L’auteure elle-même s’en amuse et en joue : si bien que la réalité de ses nouvelles (elles ressemblent d’ailleurs à de véritables « cantos » poétiques par leur style) est mâtinée d’ éléments imaginaires, fantasmatiques, cosmiques. D’où l’apparition d’un réalisme magique où l’humour (noir) mène le bal. Le narrateur (sous la jupe de l’auteure) invente des héros étranges. Pour les deux géniteurs émergent une manière de confronter leurs êtres à leur nature sexuelle et l’inattendu de leur maison de l’être dans celle d’une autre.
Le tout en « irradiations aux connivences implacables (titre d’une des nouvelles) selon des glorifications altières. Le verbe et les exclamations du narrateur, de ses personnages nourrissent un univers mental et sexuel fait d’inflorescences vénéneuses. Certes et par exemple, un des héros se « laisse aller à un léger tressaillement dans mon entrejambe.
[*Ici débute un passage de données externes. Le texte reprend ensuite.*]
(** Two lists of segments that no path matches both of. *)
Fixpoint apart (p q : list segment) : bool :=
  match p, q with
  | [], [] => false
  | Lit a :: p, Lit b :: q => negb (String.eqb a b) || apart p q
  | Lit a :: p, Wild _ :: q => String.eqb a "" || apart p q
  | Wild _ :: p, Lit b :: q => String.eqb b "" || apart p q
  | Wild _ :: p, Wild _ :: q => apart p q
  | _, _ => true
  end.
Lemma apart_spec p q els vp vq : apart p q = true ->
  match_segments p els = Some vp -> match_segments q els = Some vq -> False.
Proof.
  revert q els vp vq; induction p as [|[a|a] p IH]; intros [|[b|b] q] [|x els] vp vq; simpl; try done.
  - destruct (String.eqb_spec a x) as [->|], (String.eqb_spec b x) as [->|]; try done; rewrite String.eqb_refl; apply IH.
  - destruct (String.eqb_spec a x) as [->|]; [|done]; destruct (String.eqb_spec x ""); [done|].
    intros ? ?; destruct (match_segments q els) eqn:E; [|done]; intros _; eauto.
  - destruct (String.eqb_spec b x) as [->|]; [|by destruct (String.eqb x ""), (match_segments p els)].
    destruct (String.eqb_spec x ""); [done|]; destruct (match_segments p els) eqn:E; [|done]; eauto.
  - destruct (String.eqb x ""); [done|].
    destruct (match_segments p els) eqn:E, (match_segments q els) eqn:E'; try done; eauto.
Qed.
Definition clash (p q : string * list segment) : bool := String.eqb (fst p) (fst q) && negb (apart (snd p) (snd q)).
Fixpoint no_clash (l : list (string * list segment)) : bool :=
  match l with [] => true | p :: l => forallb (fun q => negb (clash p q)) l && no_clash l end.
Lemma no_clash_lookup l i j p q : no_clash l = true -> (i < j)%nat -> l !! i = Some p -> l !! j = Some q -> clash p q = false.
Proof.
  revert i j; induction l as [|x l IH]; intros [|i] [|j] Hc Hij Hp Hq; simpl in *; try lia; try done;
    apply andb_true_iff in Hc as [Hx Hl]; [|eapply (IH i j); eauto; lia].
  injection Hp as ->; rewrite forallb_forall in Hx; apply negb_true_iff, Hx.
  by apply list_elem_of_In, list_elem_of_lookup_2 with j.
Qed.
Mon sexe se rappelle à moi en vain, je ne lui permettrai pas de prendre le pouvoir ». Mais tout est possible tant le doute (de la sexualité et pas seulement) « fait sonner les écailles d’un mal dont est paré ce point-source fendillé dans l’inapparent. »
Sous le vent des héros, tout nous entraîne à entrer ou ressortir de la psyché. L’auteure en abuse à dessein, quitte à payer de son propre ego. Via ses héros, nous voici « Gros Jean comme devant ». Reste à savoir qui de la voix émet et qui de l’oreille reçoit. Toutefois, le lecteur ou la lectrice est prévenu : « Stop, stop, stop, arrêtez vos projections et mettez ça dans vos crânes : le doute est moins dangereux que la certitude ». Mais il n’empêche : chaque identité se cloue dans un cadre aux « Connivences Implacables » (voir ci-dessus).
La part d’enchantement des nouvelles maintient l’ambiguïté du suspens : fesses athlétiques d’un homme, chevilles gracieuses d’une femme mettent dans bien des états, le tout au-delà du seuil « en pierre brute » de qui ou si nous sommes. Mais ce, au-delà du sens des intrigues sans pouvoir affirmer si l’enfer c’est les autres – ou soi-même…. Non sans sourire au sein d’une réalité où les dominateurs sont parfois des persécuteurs. Et les persécutrices à l’humidité constante.
Au lecteur – dans ce cas – de se laisser mouiller par des broutilles. Mais Luminitza C. Tigirlas – parfois ici via la procuration d’une « fille haut perchée sur des talons Louboutin » – cherche d’un rire quasi sardonique à avoir qui est notre peau et que devient la vérité sur l’amour. Mais c’est bien là le problème. Car à phallus, phallus et demi. Et la « Violonite » connaît – sinon son sexe – plus sûrement la musique.
jean-paul gavard-perret
Luminitza C. Tigirlas, Promis à la Violonite, Editions Douro, 2025, 106 p. – 17,00 €.